"""
(* ===== verification/MiddleSound.v ===== *)
(** * What the check of the middle end establishes

    The theorems on MiddleCheck.v.  The names in the declarations that the check
    accepts denote types and pointcuts of the interface or of what it inherits
    from, and the declarations are in its tables ([ok_mdecl]); what a name
    denotes stays as the store grows ([heap_le]).  Searches follow the
    inheritance of the store and of the cache, which [unfolds] describes as a
    tree. *)
From Stdlib Require Import String.
From S2P Require Import Prelude CodeWorker ConfigMatcher LinkSession RegisterMask FrontCheck MiddleCheck.

Local Open Scope string_scope.
Local Open Scope list_scope.
Local Open Scope nat_scope.
Local Open Scope cw_scope.
Local Infix "==" := String.eqb (at level 70).

(** ** Stores *)

(** One interface is a parent of another; inheritance. *)
Definition extends (h : heap) (l j : nat) : Prop := exists k, (k, Some j) ∈ n_inheritance (node h l).

Definition inherits (h : heap) : nat -> nat -> Prop := rtc (extends h).

(** Pointcuts are under their names and full names. *)
Definition tables_ok (t : tables) : Prop :=
  forall name refs k d, aget name (k_pointcuts t) = Some refs -> (k, d) ∈ refs ->
    k = seq_key (e_rtype d) /\ name = id_name (q_name (e_rtype d)).

(** Parents are interfaces with the names they are inherited by. *)
Record heap_ok (h : heap) : Prop := {
  ok_parent l k j : (k, Some j) ∈ n_inheritance (node h l) -> j < length h /\ n_name (node h j) = k;
  ok_name l : l < length h -> n_name (node h l) <> "";
  ok_tables l : tables_ok (n_tables (node h l))
}.

(** The same of a tree on disk that is loaded as the interface [k]. *)
Inductive saved_ok : string -> saved -> Prop :=
| saved_ok_intro name t inh :
    name <> "" -> tables_ok t ->
    (forall k p, (k, Some p) ∈ inh -> saved_ok k p) -> saved_ok name (Saved name t inh).

Record node_le (n n' : inode) : Prop := {
  le_name : n_name n' = n_name n;
  le_types x : has_type x n = true -> has_type x n' = true;
  le_variables x : in_names x (k_variables (n_tables n)) = true -> in_names x (k_variables (n_tables n')) = true;
  le_pointcuts name refs k d :
    aget name (k_pointcuts (n_tables n)) = Some refs -> aget k refs = Some d ->
    exists refs', aget name (k_pointcuts (n_tables n')) = Some refs' /\ aget k refs' = Some d;
  le_sequences name refs k d :
    aget name (k_sequences (n_tables n)) = Some refs -> aget k refs = Some d ->
    exists refs', aget name (k_sequences (n_tables n')) = Some refs' /\ aget k refs' = Some d;
  le_parent k j : (k, Some j) ∈ n_inheritance n -> (k, Some j) ∈ n_inheritance n'
}.

(** A store grows. *)
Definition heap_le (h h' : heap) : Prop :=
  length h <= length h' /\ forall l, l < length h -> node_le (node h l) (node h' l).

#[export] Instance node_le_preorder : PreOrder node_le.
Proof.
  split; [intros n; split; eauto|]. intros n1 n2 n3 [A1 A2 A3 A4 A5 A6] [B1 B2 B3 B4 B5 B6].
  split; [congruence|auto..|auto].
  - intros name refs k d H1 H2. destruct (A4 _ _ _ _ H1 H2) as (r & H3 & H4). by apply (B4 _ r).
  - intros name refs k d H1 H2. destruct (A5 _ _ _ _ H1 H2) as (r & H3 & H4). by apply (B5 _ r).
Qed.

#[export] Instance heap_le_preorder : PreOrder heap_le.
Proof.
  split; [by split|]. intros h1 h2 h3 [A1 A2] [B1 B2]. split; [lia|].
  intros l Hl. etrans; [by apply A2|apply B2; lia].
Qed.

Lemma node_out h l : length h <= l -> node h l = empty_node.
Proof. intros H. unfold node. by rewrite lookup_ge_None_2. Qed.

Lemma extends_in h l j : extends h l j -> l < length h.
Proof.
  intros [k Hk]. destruct (decide (l < length h)) as [|Hl]; [done|].
  rewrite node_out in Hk by lia. by apply not_elem_of_nil in Hk.
Qed.

Lemma inherits_in h l j : heap_ok h -> l < length h -> inherits h l j -> j < length h.
Proof. intros Hh Hl. induction 1 as [|l m j [k Hk] _ IH]; [done|]. apply IH, (ok_parent h Hh l k m Hk). Qed.

Lemma extends_le h h' l j : heap_le h h' -> extends h l j -> extends h' l j.
Proof. intros Hle H. pose proof (extends_in _ _ _ H) as Hl. destruct H as [k Hk]. exists k. by apply Hle. Qed.

Lemma inherits_le h h' l j : heap_le h h' -> inherits h l j -> inherits h' l j.
Proof.
  intros Hle. induction 1 as [|l m j H _ IH]; [apply rtc_refl|].
  apply (rtc_l _ l m); [by apply (extends_le h)|done].
Qed.

Lemma inherits_parent h l k m j : (k, Some m) ∈ n_inheritance (node h l) -> inherits h m j -> inherits h l j.
Proof. intros Hk. apply rtc_l. by exists k. Qed.

(** ** Changes of a store *)

Lemma node_app h h1 l : l < length h -> node (h ++ h1) l = node h l.
Proof. intros H. unfold node. by rewrite lookup_app_l. Qed.

Lemma heap_le_app h h1 : heap_le h (h ++ h1).
Proof. split; [rewrite length_app; lia|]. intros l Hl. by rewrite node_app. Qed.

Lemma node_alter f l h j :
  node (alter f l h) j = if decide (l = j /\ j < length h) then f (node h j) else node h j.
Proof.
  unfold node. destruct (decide _) as [[-> Hj]|Hn].
  - rewrite list_lookup_alter_eq. destruct (lookup_lt_is_Some_2 h j Hj) as [n ->]. done.
  - destruct (decide (l = j)) as [->|Hl]; [|by rewrite list_lookup_alter_ne].
    rewrite list_lookup_alter_eq, lookup_ge_None_2; [done|lia].
Qed.

Lemma heap_le_alter f l h : (l < length h -> node_le (node h l) (f (node h l))) -> heap_le h (alter f l h).
Proof.
  intros Hf. split; [by rewrite length_alter|]. intros j Hj. rewrite node_alter.
  destruct (decide _) as [[-> _]|]; [by apply Hf|done].
Qed.

Lemma aupd_keeps {A} k (v w : A) a k' : aget k a <> Some w -> (k', w) ∈ a -> (k', w) ∈ aupd k (fun _ => v) a.
Proof.
  induction a as [|[k1 y] a IH]; simpl; [by intros _ ?%not_elem_of_nil|].
  destruct (String.eqb_spec k k1) as [->|_]; rewrite !elem_of_cons.
  - intros Hn [[= -> ->]|Hin]; [done|by right].
  - intros Hn [H|Hin]; [by left|right; by apply IH].
Qed.

Lemma heap_ok_alter f l h :
  heap_ok h -> (l < length h -> n_name (f (node h l)) = n_name (node h l)) ->
  (l < length h -> tables_ok (n_tables (f (node h l)))) ->
  (forall k j, l < length h -> (k, Some j) ∈ n_inheritance (f (node h l)) -> j < length h /\ n_name (node h j) = k) ->
  heap_ok (alter f l h).
Proof.
  intros [H1 H2 H3] Hn Ht Hp.
  assert (Hname : forall j, n_name (node (alter f l h) j) = n_name (node h j)).
  { intros j. rewrite node_alter. destruct (decide _) as [[-> Hj]|]; [by apply Hn|done]. }
  split.
  - intros j k m. rewrite length_alter, Hname, node_alter. destruct (decide _) as [[-> Hj]|]; [by apply Hp|apply H1].
  - intros j. rewrite length_alter, Hname. apply H2.
  - intros j. rewrite node_alter. destruct (decide _) as [[-> Hj]|]; [by apply Ht|apply H3].
Qed.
"""
▶ [Assignment] Among the lines above, show every one that contains the string "split".

▶ [Response]
  split; [intros n; split; eauto|]. intros n1 n2 n3 [A1 A2 A3 A4 A5 A6] [B1 B2 B3 B4 B5 B6].
  split; [congruence|auto..|auto].
  split; [by split|]. intros h1 h2 h3 [A1 A2] [B1 B2]. split; [lia|].
Proof. split; [rewrite length_app; lia|]. intros l Hl. by rewrite node_app. Qed.
  intros Hf. split; [by rewrite length_alter|]. intros j Hj. rewrite node_alter.
  split.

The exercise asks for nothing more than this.